Runtime Verification with TeSSLa on a CPU/FPGA hybrid system

This is the description of a fully working runtime verification system for ARM CoreSight traces running on a CPU/FPGA hybrid system.

Schmid P
Runtime Verification with TeSSLa on Enzian
MSc thesis in Computer Science at the Systems Group, Department of Computer Science, ETH Zürich, Switzerland, supervision by Prof. Dr. Timothy Roscoe and Dr. David Cock.
thesis | Systems Group ETH Zürich | Enzian | doi.org/10.3929/ethz-b-000362312 | PDF | presentation

Runtime verification (RV) is a methodology to verify whether the behaviour of a (software) system satisfies the defined properties of a specification. This is of interest for safety-critical reactive systems.

Examples of simple specifications in different application domains:

  • memory allocation: all allocated memory is deallocated
  • event handler: maximum queueing time; a simple and an advanced specification are shown
  • access to critical sections protected with locks in multi-threaded programs

Example specification

Figure: Example of a simple specification in the Temporal Stream-based Specification Language (TeSSLa) used in this project.
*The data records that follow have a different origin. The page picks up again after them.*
(** ** rta/generators.py: uunifast on binary64

    [uunifast] once more, with Python's [float] as the kernel's IEEE 754
    binary64 numbers instead of rationals: the same statements in the same
    order, every arithmetic step rounding as the interpreter's does. *)

(** [random.Random] with binary64 draws. *)
Class PRNG_binary64 := {
  rng_binary64 : Type;
  Random_binary64 : option Z -> rng_binary64;
  random_binary64 : rng_binary64 -> float * rng_binary64
}.

(** [x ** y] on binary64. *)
Class Pow_binary64 := {
  pow_binary64 : float -> float -> float
}.

(** The conversion of the [int] operand of [1.0 / (n - i)], for
    [0 <= z < 2 ^ 63]; exact below [2 ^ 53]. *)
Definition float_of_int (z : Z) : float := of_uint63 (Uint63.of_Z z).

Fixpoint uunifast_loop_binary64 `{PRNG_binary64} `{Pow_binary64}
    (count : nat) (n i : Z) (g : rng_binary64) (sum_u : float)
    (utilizations : list float) : list float * float :=
  match count with
  | O => (utilizations, sum_u)
  | S count' =>
      let '(x, g') := random_binary64 g in
      let next_sum_u :=
        PrimFloat.mul sum_u
          (pow_binary64 x (PrimFloat.div 1 (float_of_int (n - i)))) in
      uunifast_loop_binary64 count' n (i + 1) g' next_sum_u
        (utilizations ++ [PrimFloat.sub sum_u next_sum_u])
  end.

Definition uunifast_binary64 `{PRNG_binary64} `{Pow_binary64} (n : Z)
    (u_total : float) (seed : option Z) : result (list float) :=
  if (n <=? 0)%Z then
    Raise (ValueError [Text "Number of tasks must be positive"])
  else if PrimFloat.ltb u_total 0 then
    Raise (ValueError [Text "Target utilization must be non-negative"])
  else
    let g := Random_binary64 seed in
    let '(utilizations, sum_u) :=
      uunifast_loop_binary64 (Z.to_nat (n - 1)) n 1 g u_total [] in
    Ok (utilizations ++ [sum_u]).

(** The [for i, u in enumerate(utilizations)] loop of [generate_taskset]. *)
Fixpoint generate_loop `{PRNG} `{FloatMath} (i : Z) (utilizations : list Q)
    (g : rng) (period_min period_max : Q)
    (deadline_factor_min deadline_factor_max : Q) : result (list Task) :=
  match utilizations with
  | [] => Ok []
  | u :: rest =>
      let log_min := log period_min in
      let log_max := log period_max in
      let '(x, g1) := uniform g log_min log_max in
      let t := exp x in
      let c := u * t in
      let '(deadline_factor, g2) :=
        if Qeq_bool deadline_factor_min deadline_factor_max
        then (deadline_factor_min, g1)
        else uniform g1 deadline_factor_min deadline_factor_max in
      let d := t * deadline_factor in
      let d := if negb (Qle_bool c d) then c else d in
      task ← Task_init c t (Some d) ("τ" +:+ str_of_int (i + 1)) None;
      tasks ← generate_loop (i + 1) rest g2 period_min period_max
                 deadline_factor_min deadline_factor_max;
      Ok (task :: tasks)
  end.

Definition generate_taskset `{PRNG} `{FloatMath} (n : Z)
    (target_utilization : Q) (period_min period_max : Q)
    (deadline_factor_min deadline_factor_max : Q) (seed : option Z)
    : result TaskSet :=
  if Qle_bool period_min 0 || Qle_bool period_max 0
     || negb (Qle_bool period_min period_max) then
    Raise (ValueError [Text "Invalid period range"])
  else if Qle_bool deadline_factor_min 0
          || negb (Qle_bool deadline_factor_min deadline_factor_max) then
    Raise (ValueError [Text "Invalid deadline factor range"])
  else if negb (Qle_bool deadline_factor_max 1) then
    Raise (ValueError
      [Text "Deadline factor cannot exceed 1.0 (D must be <= T)"])
  else
    let g := Random seed in
    utilizations ← uunifast n target_utilization seed;
    tasks ← generate_loop 0 utilizations g period_min period_max
               deadline_factor_min deadline_factor_max;
    TaskSet_init tasks.

(** The [for] loop of [generate_random_task_set_uunifast]. *)
Fixpoint generate_flat_loop `{PRNG} `{FloatMath} (i : Z)
    (utilizations : list Q) (g : rng) (min_period max_period : Q)
    : result (list Task) :=
  match utilizations with
  | [] => Ok []
  | u :: rest =>
      let log_min := log min_period in
      let log_max := log max_period in
      let '(x, g1) := uniform g log_min log_max in
      let t := exp x in
      let c := u * t in
      let c := if negb (Qle_bool (1 # 1000) c) then 1 # 1000 else c in
      let d := t in
      let c := if negb (Qle_bool c d) then d else c in
      task ← Task_init c t (Some d) ("τ" +:+ str_of_int (i + 1)) None;
      tasks ← generate_flat_loop (i + 1) rest g1 min_period max_period;
      Ok (task :: tasks)
  end.

Definition generate_random_task_set_uunifast `{PRNG} `{FloatMath} (n : Z)
    (u_total : Q) (min_period max_period : Q) (seed : option Z)
    : result (list Task) :=
  if (n <=? 0)%Z then
    Raise (ValueError [Text "Number of tasks must be positive"])
  else if Qle_bool min_period 0 || Qle_bool max_period 0
          || negb (Qle_bool min_period max_period) then
    Raise (ValueError [Text "Invalid period range"])
  else if negb (Qle_bool 0 u_total) then
    Raise (ValueError [Text "Target utilization must be non-negative"])
  else
    let g := Random seed in
    utilizations ← uunifast n u_total seed;
    generate_flat_loop 0 utilizations g min_period max_period.

(** ** rta/models.py: the container protocol of TaskSet *)

(** [len(taskset)]. *)
Definition TaskSet_len (self : TaskSet) : Z := Z.of_nat (length (tasks self)).

(** ** experiments/sched_util_plot.py: run_schedulability_experiment *)

(** [a / b] on two ints raises on a zero divisor. *)
Definition ZeroDivisionError (msg : list fragment) : exception :=
  {| exc_class := "ZeroDivisionError"; exc_msg := msg |}.

Definition int_truediv (a b : Z) : result Q :=
  if (b =? 0)%Z then Raise (ZeroDivisionError [Text "division by zero"])
  else Ok (inject_Z a / inject_Z b).

(** [int(x)] on a float truncates toward zero. *)
Definition int_of_float (x : Q) : Z := Z.quot (Qnum x) (Z.pos (Qden x)).

(** The [results] dict, keyed by utilisation: an association list in
    insertion order.  [results[k] = v] overwrites the entry of an equal key
    in place and appends otherwise; floats are equal as numbers. *)
Fixpoint dict_set (k v : Q) (d : list (Q * Q)) : list (Q * Q) :=
  match d with
  | [] => [(k, v)]
  | (k', v') :: d' =>
      if Qeq_bool k' k then (k', v) :: d' else (k', v') :: dict_set k v d'
  end.

Fixpoint dict_get (k : Q) (d : list (Q * Q)) : option Q :=
  match d with
  | [] => None
  | (k', v') :: d' => if Qeq_bool k' k then Some v' else dict_get k d'
  end.

(** The inner [for i in range(num_task_sets_per_point)] loop, [iters]
    iterations left, the next index being [i]. *)
Fixpoint count_schedulable `{PRNG} `{FloatMath} (iters : nat) (i : Z)
    (schedulable_count : Z) (u_total : Q) (num_tasks : Z)
    (min_period max_period : Q) (seed : Z) : result Z :=
  match iters with
  | O => Ok schedulable_count
  | S iters' =>
      let task_set_seed := (seed + int_of_float (u_total * 1000) + i)%Z in
      taskset ← generate_taskset num_tasks u_total min_period max_period
                  1 1 (Some task_set_seed);
      '(schedulable, _, _) ← analyze_taskset taskset;
      count_schedulable iters' (i + 1)
        (if schedulable : bool then (schedulable_count + 1)%Z
         else schedulable_count)
        u_total num_tasks min_period max_period seed
  end.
The implemented RV system can process ARM CoreSight program traces, added instrumentation traces, and signals from FPGA part. The instrumentation library for glibc functions optionally wraps the program-under-test at load-time. Thus, no source code is required for the program to be verified.
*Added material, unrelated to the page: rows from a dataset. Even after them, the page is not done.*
(** C9. For a stored document, reading its text answers 425 (not ready)
    exactly when the status is "pending" or "processing", answers 500 with
    the stored extraction error in the detail exactly when the status is
    "failed", and answers the text with text_length and page_count exactly
    when the status is "completed". *)
Theorem get_document_text_by_status (db : DB) (document_id : Z) (d : Document.t) :
  documents db !! document_id = Some d ->
  ((exists detail, Documents.get_document_text document_id db
                   = Documents.HTTPException 425 detail)
     <-> Document.extraction_status d = PENDING
         \/ Document.extraction_status d = PROCESSING) /\
  (Documents.get_document_text document_id db
     = Documents.HTTPException 500
         (Documents.EXTRACTION_FAILED
            ++ Documents.format_nullable (Document.extraction_error d))
     <-> Document.extraction_status d = FAILED) /\
  (Documents.get_document_text document_id db
     = Documents.Body document_id (Document.extracted_text d)
         (Document.text_length d) (Document.page_count d)
     <-> Document.extraction_status d = COMPLETED).
Proof.
  intros Hd. unfold Documents.get_document_text. rewrite Hd.
  destruct statuses_distinct as (H1 & H2 & H3 & H4 & H5 & H6).
  pose proof (failed_detail_not_unknown
                (Documents.format_nullable (Document.extraction_error d))) as Hu.
  repeat case_bool_decide; repeat split;
    try (intros [? ?]); try intros [?|?]; intros;
    try discriminate; try congruence; eauto.
Qed.

Lemma get_document_text_by_status_witness :
  let db := (Sample.task {| Worker.request_id := Sample.t1; Worker.retries := 0 |}
               1 Sample.db0).1.2 in
  exists d, documents db !! 1 = Some d /\
    Document.extraction_status d = COMPLETED /\
    Documents.get_document_text 1 db
      = Documents.Body 1 (Document.extracted_text d) (Document.text_length d)
          (Document.page_count d).
Proof.
  intros db. eexists. split; [vm_compute; reflexivity|].
  split; [reflexivity|].
  eapply (proj2 (proj2 (proj2 (get_document_text_by_status db 1 _ _)))).
  reflexivity.
  Unshelve. vm_compute; reflexivity.
Defined.

(** ** The tables *)

Section Tables.

Import Document ProcessingTask.

Lemma find_task_snoc (tid : str) (l : list ProcessingTask.t) (J : ProcessingTask.t) :
  list_find (fun t => task_id t = tid) l = None ->
  task_id J = tid ->
  list_find (fun t => task_id t = tid) (l ++ [J]) = Some (length l, J).
Proof.
  intros Hl HJ. rewrite list_find_app_r by assumption.
  simpl. rewrite decide_True by assumption. reflexivity.
Qed.

Lemma find_task_alter (tid : str) (l : list ProcessingTask.t) (i : nat)
    (t : ProcessingTask.t) (f : ProcessingTask.t -> ProcessingTask.t) :
  (forall x, task_id (f x) = task_id x) ->
  list_find (fun t => task_id t = tid) l = Some (i, t) ->
  list_find (fun t => task_id t = tid) (alter f i l) = Some (i, f t).
Proof.
  intros Hf (Hi & Ht & Hlt)%list_find_Some. apply list_find_Some.
  split; [|split].
  - rewrite list_lookup_alter_eq, Hi. reflexivity.
  - rewrite Hf. assumption.
  - intros j y Hj Hji. rewrite list_lookup_alter_ne in Hj by lia. eauto.
Qed.

Lemma alter_snoc {A} (f : A -> A) (l : list A) (x : A) :
  alter f (length l) (l ++ [x]) = l ++ [f x].
Proof.
  replace (length l) with (length l + 0)%nat by lia.
  rewrite alter_app_r. reflexivity.
Qed.

Lemma latest_task_snoc (document_id : Z) (m : gmap Z Document.t)
    (l : list ProcessingTask.t) (J : ProcessingTask.t) :
  document_id = ProcessingTask.document_id J ->
  latest_task document_id {| documents := m; processing_tasks := l ++ [J] |} = Some J.
Proof.
  intros HJ. unfold latest_task. simpl. rewrite filter_app.
  rewrite filter_cons, decide_True by (symmetry; assumption).
  rewrite filter_nil. apply last_snoc.
Qed.

End Tables.

(** ** One attempt *)

Section Attempt.

Import Document ProcessingTask Worker Consistency.

Variable extract : str -> fallible PDFService.extraction.
Variable unique_violation : str -> str.

Lemma retry_policy_retry (req : request) (e exc : exn) (countdown max_retries : Z) :
  retry_policy req e = Retry exc countdown max_retries <->
  is_file_error (str_of_exn e) = false /\ retries req < 3 /\
  exc = e /\ countdown = 60 * (retries req + 1) /\ max_retries = 3.
Proof.
  unfold retry_policy. destruct (is_file_error _).
  - split; [discriminate|]. intros [? _]. discriminate.
  - destruct (Z.ltb_spec (retries req) 3).
    + split; [intros [= <- <- <-]; auto|].
      intros (_ & _ & -> & -> & ->). reflexivity.
    + split; [discriminate|]. intros (_ & ? & _). lia.
Qed.

Lemma retry_policy_no_return (req : request) (e : exn) (r : task_return) :
  retry_policy req e ≠ Return r.
Proof. unfold retry_policy. repeat destruct (_ : bool); discriminate. Qed.

(** The handler, once the row of the task is known. *)
Lemma on_exception_eq (req : request) (document_id : Z) (db : DB) (e : exn)
    (i : nat) (t : ProcessingTask.t) :
  query_task (request_id req) db = Some (i, t) ->
  on_exception req document_id db e =
    let tasks' := alter (mark_failure e) i (processing_tasks db) in
    match documents db !! document_id with
    | Some d =>
        let m := <[document_id := mark_failed e d]> (documents db) in
        ([ {| documents := m; processing_tasks := processing_tasks db |};
           {| documents := m; processing_tasks := tasks' |} ],
         {| documents := m; processing_tasks := tasks' |},
         retry_policy req e)
    | None =>
        ([ {| documents := documents db; processing_tasks := tasks' |} ],
         {| documents := documents db; processing_tasks := tasks' |},
         retry_policy req e)
    end.
Proof.
  intros Hq. unfold on_exception, query_task in *.
  destruct (documents db !! document_id); simpl; rewrite Hq; reflexivity.
Qed.

(** An attempt under a task id that is already in the table stops at the
    insertion of its row. *)
Lemma attempt_duplicate (req : request) (document_id : Z) (db : DB)
    (i : nat) (t : ProcessingTask.t) :
  query_task (request_id req) db = Some (i, t) ->
  extract_pdf_text_task extract unique_violation req document_id db =
    on_exception req document_id db
      (IntegrityError (unique_violation (request_id req))).
Proof.
  intros Hq. unfold extract_pdf_text_task, add_task. simpl. rewrite Hq. reflexivity.
Qed.

(** An attempt under a task id that is not in the table yet. *)
Lemma attempt_fresh (req : request) (document_id : Z) (db : DB) :
  query_task (request_id req) db = None ->
  extract_pdf_text_task extract unique_violation req document_id db =
    let J := new_task req document_id in
    let tasks := processing_tasks db in
    let db1 := {| documents := documents db; processing_tasks := tasks ++ [J] |} in
    match documents db !! document_id with
    | None =>
        let e := Exception (doc_missing_msg document_id) in
        let db' := {| documents := documents db;
                      processing_tasks := tasks ++ [mark_failure e J] |} in
        ([db1; db'], db', retry_policy req e)
    | Some d =>
        let m2 := <[document_id := mark_processing d]> (documents db) in
        let db2 := {| documents := m2; processing_tasks := tasks ++ [J] |} in
        match extract (file_path d) with
        | Raise e =>
            let m3 := <[document_id := mark_failed e (mark_processing d)]> m2 in
            let db' := {| documents := m3;
                          processing_tasks := tasks ++ [mark_failure e J] |} in
            ([db1; db2; {| documents := m3; processing_tasks := tasks ++ [J] |}; db'],
             db', retry_policy req e)
        | Ok r =>
            let db' :=
              {| documents :=
                   <[document_id := mark_completed r (mark_processing d)]> m2;
                 processing_tasks := tasks ++ [mark_success r J] |} in
            ([db1; db2; db'], db',
             Return {| ret_document_id := document_id;
                       ret_text_length := PDFService.text_length r;
                       ret_page_count := PDFService.page_count r;
                       ret_status := SUCCESS |})
        end
    end.
Proof.
  intros Hq. unfold query_task in Hq.
  pose proof (find_task_snoc _ _ (new_task req document_id) Hq eq_refl) as Hq1.
  unfold extract_pdf_text_task, add_task, query_task. cbv zeta.
  change (task_id (new_task req document_id)) with (request_id req). rewrite Hq.
  unfold set_processing_tasks. cbn [documents processing_tasks].
  destruct (documents db !! document_id) as [d|] eqn:Hd.
  - destruct (extract (file_path d)) as [r|e].
    + unfold set_documents. cbn [documents processing_tasks].
      rewrite alter_snoc. reflexivity.
    + erewrite on_exception_eq by exact Hq1.
      unfold set_documents. cbn [documents processing_tasks].
      rewrite lookup_insert_eq, alter_snoc. reflexivity.
  - erewrite on_exception_eq by exact Hq1.
    cbn [documents processing_tasks]. rewrite Hd, alter_snoc. reflexivity.
Qed.

Local Ltac each_commit :=
  repeat (first [apply List.Forall_nil | apply List.Forall_cons]).

Local Ltac agree_snoc :=
  let d0 := fresh "d" in let t0 := fresh "t" in
  let Hd0 := fresh "Hd" in let Ht0 := fresh "Ht" in
  intros d0 t0 Hd0 Ht0;
  rewrite latest_task_snoc in Ht0 by reflexivity;
  injection Ht0 as <-;
  cbn [documents] in Hd0;
  rewrite ?lookup_insert_eq in Hd0;
  try (injection Hd0 as <-);
  cbn; repeat split; intros;
  try discriminate; try reflexivity;
  try match goal with H : _ = _ |- _ => discriminate H end.

Lemma settled_both_failed (tid : str) (document_id : Z) (db : DB) :
  settled tid document_id db -> both_failed document_id db.
Proof.
  intros (l0 & J & Hl & _ & _ & HJ & Hs & Hd). split; [exact Hd|].
  exists J. split; [|exact Hs].
  destruct db as [m l]. simpl in Hl. subst l. apply latest_task_snoc. exact HJ.
Qed.

Lemma settled_agree (tid : str) (document_id : Z) (db : DB) :
  settled tid document_id db -> agree document_id db.
Proof.
  intros Hs d t Hd Ht. apply settled_both_failed in Hs as [Hf (t' & Ht' & Hst)].
  rewrite Ht in Ht'. injection Ht' as <-. specialize (Hf d Hd).
  rewrite Hf, Hst. repeat split; intros; discriminate.
Qed.

Lemma settled_query (tid : str) (document_id : Z) (db : DB) :
  settled tid document_id db ->
  exists i t, query_task tid db = Some (i, t).
Proof.
  intros (l0 & J & Hl & Hn & HJ & _). unfold query_task. rewrite Hl.
  eauto using find_task_snoc.
Qed.

(** The first attempt of a chain when the document is not in the table. *)
Lemma first_attempt_no_document (req : request) (document_id : Z) (db : DB) :
  query_task (request_id req) db = None ->
  documents db !! document_id = None ->
  exists c db',
    extract_pdf_text_task extract unique_violation req document_id db
      = (c, db', retry_policy req (Exception (doc_missing_msg document_id))) /\
    Forall (agree document_id) c /\
    settled (request_id req) document_id db' /\
    length (processing_tasks db') = S (length (processing_tasks db)).
Proof.
  intros Hq Hd. rewrite (attempt_fresh _ _ _ Hq), Hd. cbv zeta.
  eexists _, _. split; [reflexivity|]. split; [|split].
  - each_commit; intros d t Hd'; simpl in Hd'; congruence.
  - eexists _, _. split; [reflexivity|].
    repeat split; try assumption; try reflexivity.
    intros d Hd'. simpl in Hd'. congruence.
  - simpl. rewrite length_app. simpl. lia.
Qed.

(** The first attempt of a chain when the extraction raises. *)
Lemma first_attempt_raises (req : request) (document_id : Z) (db : DB)
    (d : Document.t) (e : exn) :
  query_task (request_id req) db = None ->
  documents db !! document_id = Some d ->
  extract (file_path d) = Raise e ->
  exists c db',
    extract_pdf_text_task extract unique_violation req document_id db
      = (c, db', retry_policy req e) /\
    Forall (agree document_id) c /\
    settled (request_id req) document_id db' /\
    documents db' !! document_id = Some (mark_failed e (mark_processing d)) /\
    exists s, c = s ++ [db'].
Proof.
  intros Hq Hd He. rewrite (attempt_fresh _ _ _ Hq), Hd, He. cbv zeta.
  eexists _, _. split; [reflexivity|]. split; [|split; [|split]].
  - each_commit; agree_snoc.
  - eexists _, _. split; [reflexivity|].
    repeat split; try assumption; try reflexivity.
    intros d' Hd'. simpl in Hd'. rewrite lookup_insert_eq in Hd'.
    injection Hd' as <-. reflexivity.
  - simpl. apply lookup_insert_eq.
  - eexists [_; _; _]. reflexivity.
Qed.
CoreSight trace parsing and processing according to the given specification are handled within the FPGA, which offers enough bandwidth to handle the required throughput. A CPU/FPGA hybrid system (Xilinx Zynq-7000 SoC) was used for the implementation.
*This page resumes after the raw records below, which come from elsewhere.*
(** ** The handler as a whole *)

Lemma gallabox_webhook_accepted pc env event w :
  addressed_here env event ->
  normalizedPhone event <> "" ->
  gallabox_webhook pc env event w
  = match matchStrategies pc env (normalizedPhone event) (contactId_of event)
            (conversationId_of event) (contactName_of event)
            (messageContent_of event) (ev_context event) w with
    | (Return l, w1) =>
        match updateRecord env (normalizedPhone event) (contactId_of event)
                (conversationId_of event) (contactName_of event)
                (messageContent_of event) l w1 with
        | (Return _, w2) =>
            (Processed (sessionId l) (patch_source (utmData l))
               (attribution l), w2)
        | (Throw e, w2) => (Failed e, w2)
        end
    | (Throw e, w1) => (Failed e, w1)
    end.
Proof.
  intros Ha Hp. unfold gallabox_webhook.
  unfold addressed_here in Ha. rewrite Ha, String.eqb_refl. cbn [negb].
  apply String.eqb_neq in Hp. rewrite Hp.
  rewrite run_bind.
  destruct (matchStrategies _ _ _ _ _ _ _ _ w) as [[l|e] w1]; [|reflexivity].
  rewrite run_bind.
  destruct (updateRecord _ _ _ _ _ _ l w1) as [[[]|e] w2]; reflexivity.
Qed.

Lemma keeps_id_app (p q : Patch) :
  keeps_id (p ++ q) = keeps_id p && keeps_id q.
Proof. apply forallb_app. Qed.

Lemma find_none_existsb (i : string) (st : Store) :
  find (has_id i) st = None -> existsb (has_id i) st = false.
Proof.
  induction st as [|d st IH]; [reflexivity|].
  cbn [find existsb]. destruct (has_id i d); [discriminate | exact IH].
Qed.

(** The ObjectIds the model makes up are lower-case hex strings that read
    back as their number. *)
Lemma hex_digit_facts (d : N) :
  (d < 16)%N ->
  hex_value (hex_digit d) = d
  /\ lower_ascii (hex_digit d) = hex_digit d
  /\ is_hex (hex_digit d) = true.
Proof.
  intros H.
  assert (exists k, (k < 16)%nat /\ d = N.of_nat k) as (k & Hk & ->)
    by (exists (N.to_nat d); lia).
  do 16 (destruct k as [|k]; [vm_compute; auto|]). lia.
Qed.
The recently published Temporal Stream-based Specification Language (TeSSLa) is designed to allow processing on data streams, which is in particular suitable for data processing on FPGA. A prototype TeSSLa to Verilog compiler – developed at the Institut für Softwaretechnik und Programmiersprachen, Universität zu Lübeck, Germany – could be used in this project to build a new RV system.

Various aspects of this prototype compiler could be improved. In particular, a critical bottleneck could be removed during this project, which is crucial to scale the RV solution to multi-core systems like Enzian or even rack-scale runtime verification.

This new RV system parses CS traces (new modules written in VHDL) and evaluates them with the embedded TeSSLa specification on FPGA, which allows online runtime verification of programs running on Linux (Ubuntu 18.04). Additional contributions include the new instrumentation library, an extended Linux kernel module for data processing, and data visualization tools.

Test programs were written to satisfy and violate the properties of the example specifications mentioned above. All evaluations were correct.

Details are explained in the thesis and the presentation PDFs.